Segment Open
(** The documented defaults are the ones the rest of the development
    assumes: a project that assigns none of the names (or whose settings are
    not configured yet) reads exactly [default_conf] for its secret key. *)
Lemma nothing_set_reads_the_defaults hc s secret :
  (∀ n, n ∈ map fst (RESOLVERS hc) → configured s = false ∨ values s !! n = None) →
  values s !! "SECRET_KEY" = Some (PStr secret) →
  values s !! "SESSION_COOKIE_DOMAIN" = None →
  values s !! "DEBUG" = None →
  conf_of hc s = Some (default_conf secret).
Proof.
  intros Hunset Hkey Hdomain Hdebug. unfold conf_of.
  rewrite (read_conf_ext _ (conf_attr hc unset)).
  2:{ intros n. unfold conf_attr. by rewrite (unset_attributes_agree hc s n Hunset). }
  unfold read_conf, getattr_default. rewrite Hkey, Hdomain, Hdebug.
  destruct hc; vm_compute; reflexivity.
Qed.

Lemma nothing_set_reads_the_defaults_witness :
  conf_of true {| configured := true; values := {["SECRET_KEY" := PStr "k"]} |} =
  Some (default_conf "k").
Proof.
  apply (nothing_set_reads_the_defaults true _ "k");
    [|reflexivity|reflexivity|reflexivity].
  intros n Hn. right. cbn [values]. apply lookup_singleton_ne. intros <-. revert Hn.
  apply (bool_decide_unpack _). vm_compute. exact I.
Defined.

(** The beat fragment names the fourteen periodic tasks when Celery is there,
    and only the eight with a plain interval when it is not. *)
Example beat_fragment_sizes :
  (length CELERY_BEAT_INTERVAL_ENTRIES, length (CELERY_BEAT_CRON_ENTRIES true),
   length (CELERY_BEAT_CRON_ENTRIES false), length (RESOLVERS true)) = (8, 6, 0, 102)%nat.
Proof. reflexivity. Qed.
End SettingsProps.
Segment Closed
Segment Open
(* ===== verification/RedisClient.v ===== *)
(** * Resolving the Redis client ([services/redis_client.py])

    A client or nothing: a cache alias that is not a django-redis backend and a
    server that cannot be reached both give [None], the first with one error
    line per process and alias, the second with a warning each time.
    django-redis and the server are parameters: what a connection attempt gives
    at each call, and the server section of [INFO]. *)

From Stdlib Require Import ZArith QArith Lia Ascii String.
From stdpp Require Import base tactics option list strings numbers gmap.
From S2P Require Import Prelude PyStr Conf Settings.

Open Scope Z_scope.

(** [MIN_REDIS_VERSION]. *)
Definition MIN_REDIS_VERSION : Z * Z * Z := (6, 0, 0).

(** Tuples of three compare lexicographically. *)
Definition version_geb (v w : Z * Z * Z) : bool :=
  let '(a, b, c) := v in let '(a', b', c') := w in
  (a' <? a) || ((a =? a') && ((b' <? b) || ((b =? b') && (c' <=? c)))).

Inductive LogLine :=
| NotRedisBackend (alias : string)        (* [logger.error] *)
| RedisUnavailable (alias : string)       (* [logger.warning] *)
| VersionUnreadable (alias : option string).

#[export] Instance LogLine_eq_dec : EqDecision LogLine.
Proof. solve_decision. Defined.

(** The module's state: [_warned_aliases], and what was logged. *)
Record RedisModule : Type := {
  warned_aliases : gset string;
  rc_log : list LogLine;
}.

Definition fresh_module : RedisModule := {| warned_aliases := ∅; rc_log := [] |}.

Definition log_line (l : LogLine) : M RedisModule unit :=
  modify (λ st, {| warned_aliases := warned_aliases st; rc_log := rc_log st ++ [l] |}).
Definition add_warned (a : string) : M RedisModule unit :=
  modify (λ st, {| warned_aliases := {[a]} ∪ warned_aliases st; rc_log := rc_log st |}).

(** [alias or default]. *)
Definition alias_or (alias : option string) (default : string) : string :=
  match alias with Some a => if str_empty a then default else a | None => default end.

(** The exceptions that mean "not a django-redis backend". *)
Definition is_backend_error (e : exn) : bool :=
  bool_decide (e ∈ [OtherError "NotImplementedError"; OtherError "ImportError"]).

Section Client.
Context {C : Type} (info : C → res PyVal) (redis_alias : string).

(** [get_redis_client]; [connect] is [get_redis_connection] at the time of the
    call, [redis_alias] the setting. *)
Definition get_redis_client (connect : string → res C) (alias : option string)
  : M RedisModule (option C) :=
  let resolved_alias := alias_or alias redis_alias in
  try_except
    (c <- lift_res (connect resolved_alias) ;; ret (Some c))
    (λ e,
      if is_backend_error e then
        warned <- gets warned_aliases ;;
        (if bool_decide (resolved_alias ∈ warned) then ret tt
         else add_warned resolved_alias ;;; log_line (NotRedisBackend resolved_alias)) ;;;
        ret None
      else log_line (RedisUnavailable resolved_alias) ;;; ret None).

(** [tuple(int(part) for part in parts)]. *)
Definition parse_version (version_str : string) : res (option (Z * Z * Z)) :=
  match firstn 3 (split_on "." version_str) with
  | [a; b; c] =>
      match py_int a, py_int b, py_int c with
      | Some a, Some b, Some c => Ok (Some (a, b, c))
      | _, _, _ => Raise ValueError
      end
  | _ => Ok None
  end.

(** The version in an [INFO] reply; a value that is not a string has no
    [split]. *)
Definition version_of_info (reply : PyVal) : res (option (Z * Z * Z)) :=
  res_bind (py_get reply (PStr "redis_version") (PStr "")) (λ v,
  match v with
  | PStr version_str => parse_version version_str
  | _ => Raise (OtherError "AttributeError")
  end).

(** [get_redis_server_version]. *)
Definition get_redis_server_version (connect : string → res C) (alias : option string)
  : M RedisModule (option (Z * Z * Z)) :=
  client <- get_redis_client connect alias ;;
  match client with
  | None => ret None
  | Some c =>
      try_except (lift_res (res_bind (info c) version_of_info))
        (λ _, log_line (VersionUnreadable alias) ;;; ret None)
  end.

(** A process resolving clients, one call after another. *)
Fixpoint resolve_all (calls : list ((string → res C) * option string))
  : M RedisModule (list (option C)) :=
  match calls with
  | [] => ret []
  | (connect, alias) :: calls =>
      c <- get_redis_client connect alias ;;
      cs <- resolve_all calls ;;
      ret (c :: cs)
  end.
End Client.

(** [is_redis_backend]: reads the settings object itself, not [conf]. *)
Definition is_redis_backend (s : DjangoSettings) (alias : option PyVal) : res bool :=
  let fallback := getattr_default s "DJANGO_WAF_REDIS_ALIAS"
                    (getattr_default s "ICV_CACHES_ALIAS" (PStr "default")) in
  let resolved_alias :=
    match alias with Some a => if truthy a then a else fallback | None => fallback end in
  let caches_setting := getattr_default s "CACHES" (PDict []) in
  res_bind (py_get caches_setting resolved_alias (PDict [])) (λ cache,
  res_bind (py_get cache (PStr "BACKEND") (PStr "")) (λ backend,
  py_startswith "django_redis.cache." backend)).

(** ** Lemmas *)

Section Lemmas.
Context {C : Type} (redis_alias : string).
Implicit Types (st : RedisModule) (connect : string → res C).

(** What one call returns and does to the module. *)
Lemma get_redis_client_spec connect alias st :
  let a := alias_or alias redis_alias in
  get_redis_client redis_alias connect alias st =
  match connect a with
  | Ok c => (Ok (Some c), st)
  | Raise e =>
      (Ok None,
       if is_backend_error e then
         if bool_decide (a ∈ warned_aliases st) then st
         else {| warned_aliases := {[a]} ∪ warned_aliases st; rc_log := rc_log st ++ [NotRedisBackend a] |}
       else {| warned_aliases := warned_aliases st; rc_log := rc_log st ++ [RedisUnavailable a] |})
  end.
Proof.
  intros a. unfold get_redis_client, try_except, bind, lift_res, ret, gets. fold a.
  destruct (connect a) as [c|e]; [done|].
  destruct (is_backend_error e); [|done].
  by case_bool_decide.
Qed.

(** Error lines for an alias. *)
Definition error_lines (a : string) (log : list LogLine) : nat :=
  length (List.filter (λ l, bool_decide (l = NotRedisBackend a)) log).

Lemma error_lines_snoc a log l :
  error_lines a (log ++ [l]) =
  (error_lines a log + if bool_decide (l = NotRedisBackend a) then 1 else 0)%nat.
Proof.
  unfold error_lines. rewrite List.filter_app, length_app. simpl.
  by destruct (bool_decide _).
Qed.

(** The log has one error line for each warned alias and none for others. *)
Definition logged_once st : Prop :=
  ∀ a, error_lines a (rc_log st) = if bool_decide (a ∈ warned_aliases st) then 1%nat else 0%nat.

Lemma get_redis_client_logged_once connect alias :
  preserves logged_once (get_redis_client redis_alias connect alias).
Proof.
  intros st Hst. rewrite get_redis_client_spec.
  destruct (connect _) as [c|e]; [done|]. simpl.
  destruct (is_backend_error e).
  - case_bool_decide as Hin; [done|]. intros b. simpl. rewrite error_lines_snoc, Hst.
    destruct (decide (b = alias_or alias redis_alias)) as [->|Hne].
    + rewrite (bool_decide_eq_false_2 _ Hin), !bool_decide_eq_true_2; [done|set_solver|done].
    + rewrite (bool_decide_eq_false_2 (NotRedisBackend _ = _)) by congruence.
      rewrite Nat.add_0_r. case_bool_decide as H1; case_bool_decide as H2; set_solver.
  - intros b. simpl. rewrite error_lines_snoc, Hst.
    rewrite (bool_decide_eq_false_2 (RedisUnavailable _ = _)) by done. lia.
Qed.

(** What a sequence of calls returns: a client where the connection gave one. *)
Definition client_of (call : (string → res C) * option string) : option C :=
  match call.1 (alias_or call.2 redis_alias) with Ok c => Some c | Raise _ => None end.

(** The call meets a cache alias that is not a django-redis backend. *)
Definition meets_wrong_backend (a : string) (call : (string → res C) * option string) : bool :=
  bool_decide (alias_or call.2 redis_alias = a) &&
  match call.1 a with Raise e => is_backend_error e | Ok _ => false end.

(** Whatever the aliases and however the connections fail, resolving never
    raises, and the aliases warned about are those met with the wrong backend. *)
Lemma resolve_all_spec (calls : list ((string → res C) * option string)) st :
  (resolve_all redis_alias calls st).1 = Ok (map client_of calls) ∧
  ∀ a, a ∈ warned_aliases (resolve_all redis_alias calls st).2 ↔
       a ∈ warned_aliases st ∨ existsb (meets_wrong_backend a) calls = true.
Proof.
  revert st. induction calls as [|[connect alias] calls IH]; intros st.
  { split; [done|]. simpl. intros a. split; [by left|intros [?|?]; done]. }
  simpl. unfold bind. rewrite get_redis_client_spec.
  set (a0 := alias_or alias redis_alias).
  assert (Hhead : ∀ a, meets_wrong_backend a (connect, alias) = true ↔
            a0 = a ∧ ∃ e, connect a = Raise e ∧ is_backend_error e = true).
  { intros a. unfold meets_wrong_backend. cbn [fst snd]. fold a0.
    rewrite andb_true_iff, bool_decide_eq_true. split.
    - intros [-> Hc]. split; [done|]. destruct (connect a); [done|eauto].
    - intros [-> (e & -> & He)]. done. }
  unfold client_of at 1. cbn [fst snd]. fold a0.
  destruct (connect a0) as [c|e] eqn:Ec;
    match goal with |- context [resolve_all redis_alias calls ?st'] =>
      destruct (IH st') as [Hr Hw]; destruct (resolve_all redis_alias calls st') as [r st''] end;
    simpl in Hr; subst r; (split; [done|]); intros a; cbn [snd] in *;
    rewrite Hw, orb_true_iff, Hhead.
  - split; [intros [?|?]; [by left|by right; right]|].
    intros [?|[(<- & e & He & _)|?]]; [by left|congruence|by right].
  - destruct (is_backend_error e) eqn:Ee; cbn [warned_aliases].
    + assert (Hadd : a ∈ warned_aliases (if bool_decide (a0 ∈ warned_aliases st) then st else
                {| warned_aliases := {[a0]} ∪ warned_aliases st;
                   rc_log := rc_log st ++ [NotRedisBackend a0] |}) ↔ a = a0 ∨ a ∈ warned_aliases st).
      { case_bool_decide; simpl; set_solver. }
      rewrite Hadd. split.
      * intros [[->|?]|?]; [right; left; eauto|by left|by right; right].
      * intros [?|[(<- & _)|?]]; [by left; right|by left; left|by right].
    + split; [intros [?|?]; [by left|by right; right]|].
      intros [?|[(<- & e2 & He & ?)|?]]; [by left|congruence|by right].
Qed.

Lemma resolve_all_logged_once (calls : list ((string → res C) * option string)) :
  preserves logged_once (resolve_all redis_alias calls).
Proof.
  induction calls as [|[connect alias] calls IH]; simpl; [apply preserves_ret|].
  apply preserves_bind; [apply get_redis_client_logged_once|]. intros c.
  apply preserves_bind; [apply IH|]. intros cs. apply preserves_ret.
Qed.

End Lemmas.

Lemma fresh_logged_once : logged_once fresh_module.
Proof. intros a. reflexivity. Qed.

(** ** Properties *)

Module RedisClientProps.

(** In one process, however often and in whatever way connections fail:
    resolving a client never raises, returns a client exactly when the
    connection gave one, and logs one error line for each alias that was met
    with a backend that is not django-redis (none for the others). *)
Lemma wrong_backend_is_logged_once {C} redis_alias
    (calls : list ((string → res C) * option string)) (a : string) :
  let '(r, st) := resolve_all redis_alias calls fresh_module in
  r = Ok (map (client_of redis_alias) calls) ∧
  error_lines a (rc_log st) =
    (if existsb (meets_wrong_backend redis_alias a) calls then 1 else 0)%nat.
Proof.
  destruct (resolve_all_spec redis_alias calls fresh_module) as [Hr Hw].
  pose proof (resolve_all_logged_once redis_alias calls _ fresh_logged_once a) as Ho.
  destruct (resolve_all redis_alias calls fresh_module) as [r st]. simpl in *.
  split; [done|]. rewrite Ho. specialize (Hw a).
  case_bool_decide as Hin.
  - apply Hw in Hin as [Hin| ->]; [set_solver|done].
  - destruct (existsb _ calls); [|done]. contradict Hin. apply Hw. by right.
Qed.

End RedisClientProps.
Segment Closed
Segment Open
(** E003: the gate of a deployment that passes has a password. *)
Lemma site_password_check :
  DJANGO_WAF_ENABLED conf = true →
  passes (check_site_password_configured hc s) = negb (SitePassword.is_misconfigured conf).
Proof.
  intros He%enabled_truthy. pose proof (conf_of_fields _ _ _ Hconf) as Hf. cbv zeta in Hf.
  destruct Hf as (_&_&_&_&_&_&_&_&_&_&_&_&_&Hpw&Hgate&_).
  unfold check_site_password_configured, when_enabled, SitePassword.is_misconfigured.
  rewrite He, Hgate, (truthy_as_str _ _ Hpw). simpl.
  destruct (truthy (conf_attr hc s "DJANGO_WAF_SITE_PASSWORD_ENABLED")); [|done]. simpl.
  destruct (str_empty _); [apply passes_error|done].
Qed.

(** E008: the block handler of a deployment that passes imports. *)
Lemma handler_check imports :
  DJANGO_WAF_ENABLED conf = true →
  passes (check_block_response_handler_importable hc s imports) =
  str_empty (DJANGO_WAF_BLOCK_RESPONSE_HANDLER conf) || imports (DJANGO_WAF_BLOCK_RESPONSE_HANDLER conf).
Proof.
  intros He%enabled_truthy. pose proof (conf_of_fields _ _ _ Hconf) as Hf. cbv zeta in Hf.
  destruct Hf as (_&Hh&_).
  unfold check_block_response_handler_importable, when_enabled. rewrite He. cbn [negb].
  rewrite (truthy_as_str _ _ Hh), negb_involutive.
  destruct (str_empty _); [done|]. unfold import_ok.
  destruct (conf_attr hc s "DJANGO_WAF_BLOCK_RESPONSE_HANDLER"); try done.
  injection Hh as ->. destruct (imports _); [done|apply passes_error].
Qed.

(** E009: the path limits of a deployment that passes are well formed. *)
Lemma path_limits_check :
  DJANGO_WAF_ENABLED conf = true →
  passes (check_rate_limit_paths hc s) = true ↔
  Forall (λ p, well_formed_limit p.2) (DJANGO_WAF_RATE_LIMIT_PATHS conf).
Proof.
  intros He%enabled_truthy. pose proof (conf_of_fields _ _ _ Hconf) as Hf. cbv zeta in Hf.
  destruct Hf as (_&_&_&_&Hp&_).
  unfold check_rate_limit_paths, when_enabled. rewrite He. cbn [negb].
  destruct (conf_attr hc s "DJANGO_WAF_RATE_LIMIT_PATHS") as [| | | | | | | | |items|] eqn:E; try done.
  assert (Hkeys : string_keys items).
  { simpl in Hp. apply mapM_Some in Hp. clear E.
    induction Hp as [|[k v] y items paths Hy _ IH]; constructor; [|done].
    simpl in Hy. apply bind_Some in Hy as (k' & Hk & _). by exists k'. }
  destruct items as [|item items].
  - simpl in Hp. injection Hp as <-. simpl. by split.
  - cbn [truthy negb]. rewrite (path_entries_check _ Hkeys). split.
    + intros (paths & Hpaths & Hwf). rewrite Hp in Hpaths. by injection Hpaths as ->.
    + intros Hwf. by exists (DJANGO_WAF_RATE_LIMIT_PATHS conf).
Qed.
Segment Closed
### GOAL OF THE EXERCISE
Retype the entries above exactly, but only from the line containing "bool_decide (e ∈" through the line containing "try_except (lift_res (res_bind", both included.

### ANSWER SECTION
  bool_decide (e ∈ [OtherError "NotImplementedError"; OtherError "ImportError"]).

Section Client.
Context {C : Type} (info : C → res PyVal) (redis_alias : string).

(** [get_redis_client]; [connect] is [get_redis_connection] at the time of the
    call, [redis_alias] the setting. *)
Definition get_redis_client (connect : string → res C) (alias : option string)
  : M RedisModule (option C) :=
  let resolved_alias := alias_or alias redis_alias in
  try_except
    (c <- lift_res (connect resolved_alias) ;; ret (Some c))
    (λ e,
      if is_backend_error e then
        warned <- gets warned_aliases ;;
        (if bool_decide (resolved_alias ∈ warned) then ret tt
         else add_warned resolved_alias ;;; log_line (NotRedisBackend resolved_alias)) ;;;
        ret None
      else log_line (RedisUnavailable resolved_alias) ;;; ret None).

(** [tuple(int(part) for part in parts)]. *)
Definition parse_version (version_str : string) : res (option (Z * Z * Z)) :=
  match firstn 3 (split_on "." version_str) with
  | [a; b; c] =>
      match py_int a, py_int b, py_int c with
      | Some a, Some b, Some c => Ok (Some (a, b, c))
      | _, _, _ => Raise ValueError
      end
  | _ => Ok None
  end.

(** The version in an [INFO] reply; a value that is not a string has no
    [split]. *)
Definition version_of_info (reply : PyVal) : res (option (Z * Z * Z)) :=
  res_bind (py_get reply (PStr "redis_version") (PStr "")) (λ v,
  match v with
  | PStr version_str => parse_version version_str
  | _ => Raise (OtherError "AttributeError")
  end).

(** [get_redis_server_version]. *)
Definition get_redis_server_version (connect : string → res C) (alias : option string)
  : M RedisModule (option (Z * Z * Z)) :=
  client <- get_redis_client connect alias ;;
  match client with
  | None => ret None
  | Some c =>
      try_except (lift_res (res_bind (info c) version_of_info))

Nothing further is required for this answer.